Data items
*** Begin section ***
(* ===== verification/RawFrames.v ===== *)
(** * The raw-frame scenario library

    Models [src/conformance/quiche-raw-frame-scenarios/src/lib.rs]. A function
    that panics where a caller may catch it returns the panic as a value: its
    result is [inl] with the message. The loops over quiche's output run on
    fuel given as an argument; the loops that watch a deadline have one unit per
    reading of the clock. *)

From S2P Require Import Prelude Effects Utf8 Format FrameScan Drivers TlsScenarios Quiche.
Import Effects Utf8 Format FrameScan Drivers TlsScenarios Quiche.

Module RawFrames.

Definition MAX_DATAGRAM_SIZE : Z := 1350.
Definition HANDSHAKE_DEADLINE_MS : Z := 2000.
Definition CLOSE_DEADLINE_MS : Z := 2000.

(** [quiche::MAX_CONN_ID_LEN] *)
Definition MAX_CONN_ID_LEN : nat := 20.

Definition server_addr_with_port (p : Z) : addr := {| ip := localhost; port := p |}.

Section RawFrames.
Context {Q : Quiche}.

(** [.expect(what)] on a [Result], as a value. *)
Definition expecting {X A} (what : string) (debug : A → string) {B} (r : A + B)
  : prog X (string + B) :=
  match r with inl e => err (what +:+ ": " +:+ debug e) | inr b => ok b end.

Definition expect_call {A} (what : string) (c : prog net (os_error + A)) : prog net (string + A) :=
  r ← c; expecting what os_debug r.

(** [expect] where no caller catches. *)
Definition or_panic {X A} (c : prog X (string + A)) : prog X A :=
  r ← c; match r with inl m => panic m | inr a => mret a end.

Definition h3_protos : list bytes := [string_bytes "h3"].

(** The settings every client has, after [verify_peer] and the protocols. *)
Definition client_settings : list setting := [
  max_idle_timeout 5000;
  max_recv_udp_payload_size MAX_DATAGRAM_SIZE;
  max_send_udp_payload_size MAX_DATAGRAM_SIZE;
  initial_max_data 10000000;
  initial_max_stream_data_bidi_local 1000000;
  initial_max_stream_data_bidi_remote 1000000;
  initial_max_stream_data_uni 1000000;
  initial_max_streams_bidi 100;
  initial_max_streams_uni 100;
  disable_active_migration true
].

Definition apply_settings (l : list setting) (c : qconfig) : qconfig :=
  foldl (λ c s, config_set s c) c l.

Definition build_client_config : prog net (string + qconfig) :=
  config ←? expecting "quiche::Config::new" qerror_debug config_new;
  let config := config_set (verify_peer false) config in
  config ←? expecting "set_application_protos h3" qerror_debug
              (set_application_protos h3_protos config);
  ok (apply_settings client_settings config).

(** ** Sending what quiche has to send *)

Fixpoint flush_send (fuel : nat) (socket : addr) : prog client (string + unit) :=
  match fuel with
  | O => no_fuel
  | S fuel =>
      r ← on_conn (conn_send MAX_DATAGRAM_SIZE);
      match r with
      | inr (out, to) =>
          s ← on_net (send_to socket out to);
          match s with
          | inr _ => flush_send fuel socket
          | inl e =>
              if bool_decide (os_kind e = WouldBlock) then ok tt
              else err ("flush_send: send_to failed: " +:+ os_debug e)
          end
      | inl Done => ok tt
      | inl e => err ("flush_send: conn.send failed: " +:+ qerror_debug e)
      end
  end.

(** ** Connecting *)

(** The socket, its address and the connection: the start of both functions. *)
Definition start_client (port : Z) : prog net (string + (qconn * addr)) :=
  let server := server_addr_with_port port in
  socket ←? expect_call "bind UDP" (bind localhost);
  _ ←? expect_call "set_read_timeout" set_read_timeout;
  local ←? expect_call "local_addr" (local_addr socket);
  scid ← fill MAX_CONN_ID_LEN;
  match scid with
  | None => err "random scid: Unspecified"
  | Some scid =>
      config ←? build_client_config;
      conn ←? expecting "quiche::connect" qerror_debug
                (connect (string_bytes "localhost") scid local server config);
      ok (conn, socket)
  end.

(** [while !conn.is_established() && Instant::now() < deadline] *)
Fixpoint establish_loop (fuel flush_fuel : nat) (socket : addr) (deadline : option Z)
  : prog client (string + unit) :=
  match fuel with
  | O => no_fuel
  | S fuel =>
      established ← asks is_established;
      if established : bool then ok tt
      else
        t ← on_net now;
        if past t deadline then ok tt
        else
          ev ← on_net recv_from;
          _ ←? match ev with
               | Arrived d from =>
                   r ← on_conn (conn_recv d socket from);
                   match r with
                   | inl e => err ("navette_connect: conn.recv failed: " +:+ qerror_debug e)
                   | inr _ => ok tt
                   end
               | RecvFailed e =>
                   if is_timeout e then on_conn (λ c, (on_timeout c, tt));; ok tt
                   else err ("navette_connect: recv_from failed: " +:+ os_debug e)
               end;
          _ ←? flush_send flush_fuel socket;
          establish_loop fuel flush_fuel socket deadline
  end.

Definition clock_fuel : prog client nat := gets (λ x : client, S (length (n_clock x.2))).

Definition establish (flush_fuel : nat) (socket : addr) : prog client (string + unit) :=
  deadline ← on_net (deadline_in HANDSHAKE_DEADLINE_MS);
  _ ←? flush_send flush_fuel socket;
  fuel ← clock_fuel;
  _ ←? establish_loop fuel flush_fuel socket deadline;
  established ← asks is_established;
  if established : bool then ok tt
  else err ("navette_connect: handshake did not complete within " +:+ pretty HANDSHAKE_DEADLINE_MS
              +:+ " ms").

(** The connection, the socket and the server's address, or the panic. *)
Definition connected (port : Z) (c : qconn) (socket : addr) (body : prog client (string + unit))
  : prog net (string + (qconn * addr * addr)) :=
  '(r, conn) ← run_client c body;
  match r with
  | inl m => err m
  | inr _ => ok (conn, socket, server_addr_with_port port)
  end.

Definition navette_connect (flush_fuel : nat) (port : Z)
  : prog net (string + (qconn * addr * addr)) :=
  '(conn, socket) ←? start_client port;
  connected port conn socket (establish flush_fuel socket).

(** The loop that waits for Handshake keys: the outer [inl] is a panic, the
    inner one the [Err] the loop breaks with. *)
Fixpoint probe_loop (fuel flush_fuel : nat) (socket : addr) (deadline : option Z)
  : prog client (string + (string + unit)) :=
  match fuel with
  | O => no_fuel
  | S fuel =>
      let continue :=
        t ← on_net now;
        if past t deadline then
          ok (inl ("handshake-epoch keys did not materialise within "
                     +:+ pretty HANDSHAKE_DEADLINE_MS +:+ " ms"))
        else
          ev ← on_net recv_from;
          match ev with
          | Arrived d from =>
              r ← on_conn (conn_recv d socket from);
              match r with
              | inl e => ok (inl ("conn.recv failed: " +:+ qerror_debug e))
              | inr _ => probe_loop fuel flush_fuel socket deadline
              end
          | RecvFailed e =>
              if is_timeout e then
                on_conn (λ c, (on_timeout c, tt));;
                _ ←? flush_send flush_fuel socket;
                probe_loop fuel flush_fuel socket deadline
              else ok (inl ("recv_from failed: " +:+ os_debug e))
          end in
      probed ← on_conn (encode_pkt THandshake [] MAX_DATAGRAM_SIZE);
      match probed with
      | Some (inr _) => ok (inr tt)
      | Some (inl InvalidState) | None => continue
      | Some (inl e) => ok (inl ("probe failed: " +:+ qerror_debug e))
      end
  end.

Definition await_handshake_keys (flush_fuel : nat) (socket : addr) : prog client (string + unit) :=
  deadline ← on_net (deadline_in HANDSHAKE_DEADLINE_MS);
  _ ←? flush_send flush_fuel socket;
  fuel ← clock_fuel;
  result ←? probe_loop fuel flush_fuel socket deadline;
  match result with
  | inr _ => ok tt
  | inl msg => err ("navette_connect_until_handshake_keys: " +:+ msg)
  end.

Definition navette_connect_until_handshake_keys (flush_fuel : nat) (port : Z)
  : prog net (string + (qconn * addr * addr)) :=
  '(conn, socket) ←? start_client port;
  connected port conn socket (await_handshake_keys flush_fuel socket).

(** ** Raw packets *)

(** What an encoder wrote, sent; a panic of the encoder is one of the caller. *)
Definition send_encoded (name : string) (encode : qconn → qconn * option (qerror + bytes))
    (socket server : addr) : prog client (io_error + Z) :=
  r ← on_conn encode;
  match r with
  | None => panic name
  | Some (inl e) => mret (inl (other (name +:+ ": " +:+ qerror_debug e)))
  | Some (inr pkt) =>
      s ← on_net (send_to socket pkt server);
      mret match s with inl e => inl (Os e) | inr n => inr n end
  end.

Definition send_raw_1rtt (socket server : addr) (frames : list Frame) : prog client (io_error + Z) :=
  send_encoded "encode_pkt" (encode_pkt TShort frames MAX_DATAGRAM_SIZE) socket server.

Definition send_raw_1rtt_bytes (socket server : addr) (frame_payload : bytes)
  : prog client (io_error + Z) :=
  send_encoded "encode_pkt_with_payload"
    (encode_pkt_with_payload TShort frame_payload MAX_DATAGRAM_SIZE) socket server.

(** ** Waiting for the close *)

Definition decode_reason (reason : bytes) : bytes :=
  let take_ := Z.min (zlen reason) 256 in
  from_utf8_lossy (sub 0 take_ reason).

Fixpoint close_loop (fuel flush_fuel : nat) (socket : addr) (deadline : option Z)
  : prog client (option (Z * bytes)) :=
  match fuel with
  | O => no_fuel
  | S fuel =>
      t ← on_net now;
      if past t deadline then mret None
      else
        peer ← asks peer_error;
        match peer with
        | Some (code, reason) => mret (Some (code, decode_reason reason))
        | None =>
            closed ← asks is_closed;
            if closed : bool then
              local ← asks local_error;
              match local with
              | Some (code, reason) => mret (Some (code, decode_reason reason))
              | None => mret None
              end
            else
              ev ← on_net recv_from;
              let next := or_panic (flush_send flush_fuel socket);;
                          close_loop fuel flush_fuel socket deadline in
              match ev with
              | Arrived d from => on_conn (conn_recv d socket from);; next
              | RecvFailed e =>
                  if is_timeout e then on_conn (λ c, (on_timeout c, tt));; next
                  else mret None
              end
        end
  end.

Definition wait_connection_close (flush_fuel : nat) (socket : addr) (timeout_ms : Z)
  : prog client (option (Z * bytes)) :=
  deadline ← on_net (deadline_in timeout_ms);
  local ← or_panic (on_net (expect_call "local_addr" (local_addr socket)));
  fuel ← clock_fuel;
  close_loop fuel flush_fuel local deadline.

Definition drain_pending (flush_fuel : nat) (socket : addr) : prog client unit :=
  or_panic (flush_send flush_fuel socket).

(** ** The verdict *)

Definition assert_close (escaped : Z → bool) (result : option (Z * bytes)) (expected_code : Z)
    (guard_tag failure_id : string) : prog net bool :=
  let expected := "expected code 0x" +:+ text_x expected_code +:+ " containing "
                  +:+ text_debug escaped (string_bytes guard_tag) in
  match result with
  | Some (code, reason) =>
      if (code =? expected_code) && contains reason (string_bytes guard_tag) then
        println ("PASS " +:+ failure_id);; mret true
      else
        eprintln ("FAIL " +:+ failure_id +:+ ": got code 0x" +:+ text_x code +:+ " reason "
                    +:+ text_debug escaped reason +:+ ", " +:+ expected);; mret false
  | None =>
      eprintln ("FAIL " +:+ failure_id +:+ ": no CONNECTION_CLOSE within timeout " +:+ "("
                  +:+ expected +:+ ")");; mret false
  end.
End RawFrames.
End RawFrames.
(* ===== verification/ReplayFacts.v ===== *)
(** * What the resumption scenarios send

    The recording of a resumed flight is the flight, datagram by datagram, and
    the replay sends it again; so R01 passes only when the server was offered
    the same bytes twice. *)

From stdpp Require Import relations.
From S2P Require Import Prelude Effects Utf8 FrameScan Hoare Drivers DriverRules.
From S2P Require Import Quiche ToyQuiche RawFrames Resumption RawScenarios RawFacts.
Import Effects Utf8 FrameScan Hoare Drivers DriverRules.
Import Quiche ToyQuiche RawFrames Resumption RawScenarios RawFacts.

Module ReplayFacts.

Create HintDb sends.

Section Sends.
Context {Q : Quiche}.

(** ** The resumed connection *)

(** The calls on a connection that give no datagram. *)
Inductive quiet : relation qconn :=
  | quiet_recv d to from c c' r : conn_recv d to from c = (c', r) → quiet c c'
  | quiet_timeout c : quiet c (on_timeout c)
  | quiet_transport config c c' r : with_transport config c = (c', r) → quiet c c'
  | quiet_request req fin h3 h3' c c' r : send_request req fin (h3, c) = (h3', c', r) → quiet c c'
  | quiet_poll h3 h3' c c' r : poll (h3, c) = (h3', c', r) → quiet c c'
  | quiet_done n c c' e : conn_send n c = (c', inl e) → quiet c c'.

(** What a connection gives to send, with the destinations, from one state to
    another. *)
Inductive emits (c : qconn) : list (bytes * addr) → qconn → Prop :=
  | emits_none : emits c [] c
  | emits_quiet l c' c'' : emits c l c' → quiet c' c'' → emits c l c''
  | emits_datagram l c' c'' out to :
      emits c l c' → conn_send MAX_DATAGRAM_SIZE c' = (c'', inr (out, to)) →
      emits c (l ++ [(out, to)]) c''.

Lemma emits_rtc c l c' c'' : emits c l c' → rtc quiet c' c'' → emits c l c''.
Proof. intros He Hq. revert He. induction Hq; [done|]. intros He. by eapply IHHq, emits_quiet. Qed.

(** What was sent, as the connection gave it. *)
Definition datagram (d : sent) : bytes * addr := (sent_data d, sent_to d).

(** The [i]-th socket the system gives from now on, and the next one. *)
Definition bound (n : net) (i : nat) : addr :=
  {| ip := unspecified; port := default 0 (n_ports n !! i) |}.

(** ** Programs that do not send *)

(** No socket is bound; [grow]: whether datagrams may be added. *)
Definition logs (grow : bool) (s : list sent) (ports : list Z) (n : net) : Prop :=
  (if grow then s `prefix_of` n_sent n else n_sent n = s) ∧ n_ports n = ports.

(** Without datagrams, the connection makes quiet calls. *)
Definition held (grow : bool) (s : list sent) (ports : list Z) (c0 : qconn) (x : client) : Prop :=
  logs grow s ports x.2 ∧ (grow = false → rtc quiet c0 x.1).

Definition adds {A} (grow : bool) (c : prog client A) : Prop :=
  ∀ s ports c0, hoare True (held grow s ports c0) c (λ _, held grow s ports c0).

Lemma adds_ret {A} g (a : A) : adds g (mret a).
Proof. intros s ps c0. by apply hoare_ret. Qed.

Lemma adds_good {A} g (a : A) : adds g (good a).
Proof. apply adds_ret. Qed.

Lemma adds_fail {A} g e : adds g (fail (A:=A) e).
Proof. apply adds_ret. Qed.

Lemma adds_gets {A} g (f : client → A) : adds g (gets f).
Proof. intros s ps c0. by apply hoare_gets. Qed.

Lemma adds_asks {A} g (f : qconn → A) : adds g (asks f).
Proof. apply adds_gets. Qed.

Lemma adds_clock g : adds g clock_fuel.
Proof. apply adds_gets. Qed.

Lemma adds_no_fuel {A} g : adds g (no_fuel : prog client A).
Proof. intros s ps c0. by apply hoare_no_fuel. Qed.

Lemma adds_bind {A B} g (c : prog client A) (k : A → prog client B) :
  adds g c → (∀ a, adds g (k a)) → adds g (c ≫= k).
Proof. intros Hc Hk s ps c0. eapply hoare_bind; [apply Hc|]. intros a. apply Hk. Qed.

Lemma adds_attempt {E A B} g (c : prog client (E + A)) (k : A → prog client (E + B)) :
  adds g c → (∀ a, adds g (k a)) → adds g (attempt c k).
Proof. intros Hc Hk. apply adds_bind; [done|]. intros [e|a]; [apply adds_ret|apply Hk]. Qed.

Lemma adds_conn {A} g (f : qconn → qconn * A) :
  (g = false → ∀ c c' a, f c = (c', a) → quiet c c') → adds g (on_conn f).
Proof.
  intros Hf s ps c0 [c n] [Hn Hq]. unfold on_conn. simpl in *. destruct (f c) as [c' a] eqn:E.
  split; [done|]. intros Hg. eapply rtc_r; [by apply Hq|by eapply Hf].
Qed.

Lemma adds_conn_any {A} (f : qconn → qconn * A) : adds true (on_conn f).
Proof. by apply adds_conn. Qed.

Lemma adds_conn_recv g d to from : adds g (on_conn (conn_recv d to from)).
Proof. apply adds_conn. intros _ c c' r E. by eapply quiet_recv. Qed.

Lemma adds_timeout g : adds g (on_conn (λ c, (on_timeout c, tt))).
Proof. apply adds_conn. intros _ c c' r [= <- _]. apply quiet_timeout. Qed.

Lemma adds_transport g config : adds g (on_conn (with_transport config)).
Proof. apply adds_conn. intros _ c c' r E. by eapply quiet_transport. Qed.

Lemma adds_h3 {A} g h3 (f : h3_conn * qconn → h3_conn * qconn * A) :
  (∀ c h3' c' a, f (h3, c) = (h3', c', a) → quiet c c') → adds g (on_h3 h3 f).
Proof.
  intros Hf s ps c0 [c n] [Hn Hq]. unfold on_h3. simpl in *. destruct (f (h3, c)) as [[h3' c'] a] eqn:E.
  split; [done|]. intros Hg. eapply rtc_r; [by apply Hq|by eapply Hf].
Qed.

Lemma adds_send_request g h3 req fin : adds g (on_h3 h3 (send_request req fin)).
Proof. apply adds_h3. intros c h3' c' r E. by eapply quiet_request. Qed.

Lemma adds_poll g h3 : adds g (on_h3 h3 poll).
Proof. apply adds_h3. intros c h3' c' r E. by eapply quiet_poll. Qed.

Lemma adds_net {A} g (c : prog net A) :
  (∀ s ps, hoare True (logs g s ps) c (λ _, logs g s ps)) → adds g (on_net c).
Proof.
  intros Hc s ps c0. eapply hoare_lift; [apply (Hc s ps)|by intros x [? _]|]. by intros x a n [_ ?] ?.
Qed.

Lemma adds_now g : adds g (on_net now).
Proof. apply adds_net. intros s ps n Hn. exact Hn. Qed.

Lemma adds_deadline g ms : adds g (on_net (deadline_in ms)).
Proof. apply adds_net. intros s ps n Hn. exact Hn. Qed.

Lemma adds_recv g : adds g (on_net recv_from).
Proof. apply adds_net. intros s ps n Hn. unfold recv_from. by destruct (head _) as [[? ?|?]|]. Qed.

Lemma adds_send socket d to : adds true (on_net (send_to socket d to)).
Proof.
  apply adds_net. intros s ps n Hn. unfold send_to, mbind, prog_bind, os_next, modify, mret, prog_ret.
  destruct (default None _); [done|]. destruct Hn. split; [by apply prefix_app_r|done].
Qed.

Lemma adds_wrapped {A} g what (r : qerror + A) : adds g (wrapped what r).
Proof. destruct r; apply adds_ret. Qed.

#[local] Hint Resolve adds_ret adds_good adds_fail adds_gets adds_asks adds_clock adds_no_fuel
  adds_conn_any adds_conn_recv adds_timeout adds_transport adds_send_request adds_poll adds_now adds_deadline adds_recv adds_send adds_wrapped : sends.

#[local] Ltac send_free :=
  repeat first
    [ progress intros
    | progress cbv zeta
    | match goal with
      | |- adds _ (attempt _ _) => apply adds_attempt
      | |- adds _ (_ ≫= _) => apply adds_bind
      end
    | solve [auto with sends]
    | match goal with |- context [match ?x with _ => _ end] => destruct x end ].

Lemma adds_drain_events g : ∀ fuel h3, adds g (drain_events fuel h3).
Proof. induction fuel as [|fuel IH]; intros; simpl; send_free. Qed.

Lemma adds_ingest g socket : adds g (ingest socket).
Proof. unfold ingest. send_free. Qed.

Lemma adds_request g config req fin : adds g (h3_request config req fin).
Proof. unfold h3_request. send_free. Qed.

Lemma adds_flush socket : ∀ fuel, adds true (flush fuel socket).
Proof. induction fuel as [|fuel IH]; simpl; send_free. Qed.

#[local] Hint Resolve adds_drain_events adds_ingest adds_request adds_flush : sends.

Lemma adds_request_once g config req h3 : adds g (request_once config req h3).
Proof. unfold request_once. send_free. Qed.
*** End section ***
## Task details
The response must consist solely of the lines from the top of the records through the line holding "(string + B)", copied word for word.

## Answer to this problem
(* ===== verification/RawFrames.v ===== *)
(** * The raw-frame scenario library

    Models [src/conformance/quiche-raw-frame-scenarios/src/lib.rs]. A function
    that panics where a caller may catch it returns the panic as a value: its
    result is [inl] with the message. The loops over quiche's output run on
    fuel given as an argument; the loops that watch a deadline have one unit per
    reading of the clock. *)

From S2P Require Import Prelude Effects Utf8 Format FrameScan Drivers TlsScenarios Quiche.
Import Effects Utf8 Format FrameScan Drivers TlsScenarios Quiche.

Module RawFrames.

Definition MAX_DATAGRAM_SIZE : Z := 1350.
Definition HANDSHAKE_DEADLINE_MS : Z := 2000.
Definition CLOSE_DEADLINE_MS : Z := 2000.

(** [quiche::MAX_CONN_ID_LEN] *)
Definition MAX_CONN_ID_LEN : nat := 20.

Definition server_addr_with_port (p : Z) : addr := {| ip := localhost; port := p |}.

Section RawFrames.
Context {Q : Quiche}.

(** [.expect(what)] on a [Result], as a value. *)
Definition expecting {X A} (what : string) (debug : A → string) {B} (r : A + B)
  : prog X (string + B) :=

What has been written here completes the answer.